Os policiais cumpriram mandados de prisão preventiva e de busca e apreensão no bairro de Santo Cristo, onde o pastor foi preso. No momento da prisão, ele usava uma camisa preta com os dizeres "não sou vacinado."

Em agosto do ano passado, ganhou repercussão nas redes sociais um vídeo em que Lores dizia que "a igreja não levanta placa de negro e de veado nenhum."

O líder religioso responderá pelos crimes de racismo, ameaça, incitação e apologia ao crime. Se for condenado, a pena dele pode chegar a 26 anos de prisão.

Essa, porém, não é a primeira vez que o pastor é preso por propagar discussões de ódio. Em 2009, ele e um fiel de sua igreja foram presos acusados de incitação à intolerância religiosa.

A prisão aconteceu após a divulgação de um vídeo em que o fiel fazia referências negativas a pais de santo e a centros espíritas.

Em 2008, o líder religioso já havia sido preso ao lado de três integrantes da igreja sob a acusação de invadir um centro de umbanda e quebrar imagens religiosas. A Folha não localizou a defesa do pastor.

O Rio de Janeiro vive atualmente uma onda de ataques a cultos religiosos. Em 2021, o estado registrou 33 casos de ultraje religioso, isto é, o ato de ridicularizar, perturbar ou impedir uma cerimônia religiosa.

É um aumento de 43% em relação ao ano anterior, quando houve 23. Os dados são do ISP (Instituto de Segurança Pública) e foram divulgados no final de janeiro. O órgão diz, porém, que esses números devem ser maiores em razão da subnotificação.

Além disso, o Brasil vem observando o aumento de grupos que disseminam ideias antissemitas, segundo monitoramento feito pela antropóloga Adriana Dias, que pesquisa há duas décadas as atividades desses grupos no Brasil. De 2015 a maio de 2021, células neonazistas saltaram no país de 75 para 530.

Já um levantamento na Central de Denúncias de Crimes Cibernéticos da plataforma Safernet Brasil contabilizou uma explosão de denúncias sobre conteúdo de apologia do nazismo nas redes. Em 2015, foram 1.282 casos, ante 9.004 em 2020 --um crescimento de mais de 600%.
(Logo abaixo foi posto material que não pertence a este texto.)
Lemma rank_step s :
  inv s -> prod s ≠ PExit -> (prod s = PEnd ∧ cons s = CEnd) ∨
  ∃ s', step s s' ∧ inv s' ∧ prod s' ≠ PExit ∧ rank s' < rank s.
Proof.
  intros H Hx.
  assert (Hcons : cons s ≠ CEnd -> g_tail s < g_head s ∨ done s = true ->
    ∃ s', step s s' ∧ inv s' ∧ prod s' ≠ PExit ∧ rank s' < rank s).
  { intros Hc Hgo. destruct (consumer_advances s H Hx Hc Hgo) as (s' & E & Ep & Hr).
    destruct (consume_inv s H) as (s'' & E' & H'). rewrite E in E'. injection E' as <-.
    exists s'. split_and!; [by constructor|done|by rewrite Ep|done]. }
  destruct (i_producer s H) as [_ Hd]. destruct (decide (prod s = PEnd)) as [Ep|Hne].
  - destruct (decide (cons s = CEnd)) as [Ec|Ec]; [by left|]. right. apply Hcons; [done|]. right. by apply Hd.
  - right. destruct (producer_advances s H Hx Hne) as [[Hx' Hr]|Hlt].
    + exists (produce true s). split_and!; [constructor | by apply produce_inv | done | done].
    + apply Hcons; [|by left]. intros Ec. pose proof (i_consumer s H) as Hc.
      unfold consumer_ok in Hc. rewrite Ec in Hc. lia.
Qed.

(** No interleaving gets the threads stuck: from everywhere both can still end. *)
Lemma handoff_ends s :
  reachable s -> prod s ≠ PExit -> ∃ s', rtc step s s' ∧ prod s' = PEnd ∧ cons s' = CEnd.
Proof.
  intros H%handoff_inv_reachable. remember (Z.to_nat (rank s)) as n eqn:En. revert s H En.
  induction (lt_wf n) as [n _ IH]. intros s H -> Hx.
  destruct (rank_step s H Hx) as [[? ?]|(s1 & Hs & H1 & Hx1 & Hr)]; [by exists s|].
  pose proof (rank_nonneg s1 H1).
  destruct (IH (Z.to_nat (rank s1)) ltac:(lia) s1 H1 eq_refl Hx1) as (s' & Hs' & ?).
  exists s'. split; [by eapply rtc_l|done].
Qed.
(* ===== verification/Summaries.v ===== *)
(** * The summaries stay well formed ([src/src/analysis/analysis.cpp])

    What holds of every summary after any events and resets, under the knobs that
    [init] leaves whatever the environment: the indices, counts and arrays are
    within their bounds, and a window is the record of actual allocation sizes. *)

From S2P Require Import Prelude Common Double Histogram Ks Analysis Picker.
#[local] Open Scope Z_scope.

(** ** Histograms *)

Lemma best_loop_size es local i best m j :
  best_loop es local i best = Some (j, m) ->
  (∃ k b, best = Some (k, b) ∧ size b = size m) ∨ size m ∈ size <$> es.
Proof.
  revert local i best. induction es as [|e es IH]; intros local i best; cbn [best_loop].
  { intros ->. eauto. }
  destruct local as [|c local]; [intros ->; eauto|]. intros Hb%IH. cbn [fmap list_fmap].
  destruct Hb as [(k & b & Hb & E)|Hb]; [|right; by constructor].
  destruct (c =? 0); [eauto|]. destruct best as [[k' b']|].
  - case_match; [|eauto]. injection Hb as <- <-. right. rewrite <- E. constructor.
  - injection Hb as <- <-. right. rewrite <- E. constructor.
Qed.

Lemma top_loop_spec_sizes k es local cum target :
  (length (top_loop k es local cum target) <= k)%nat ∧
  Forall (λ m, size m ∈ size <$> es) (top_loop k es local cum target).
Proof.
  revert local cum. induction k as [|k IH]; intros local cum; cbn [top_loop]; [by split|].
  destruct (best_loop es local 0 None) as [[b m]|] eqn:E; [|split; [simpl; lia|done]].
  apply best_loop_size in E as [(? & ? & [=] & _)|Hm].
  case_match; [split; [simpl; lia|by constructor]|].
  destruct (IH (<[b := 0]> local) (u64 (cum + count m))) as [Hl HF]. split; [simpl; lia|by constructor].
Qed.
Em dezembro do ano passado, a Polícia Civil do Rio e o Ministério Público deflagraram uma operação para prender integrantes de um grupo acusado de disseminar discussões racistas e antissemitas em redes sociais.

Segundo a polícia, as investigações duraram sete meses e descobriram um grande volume de conteúdo racista direcionado a negros e judeus, inclusive com diálogos que incitavam violência contra esses grupos.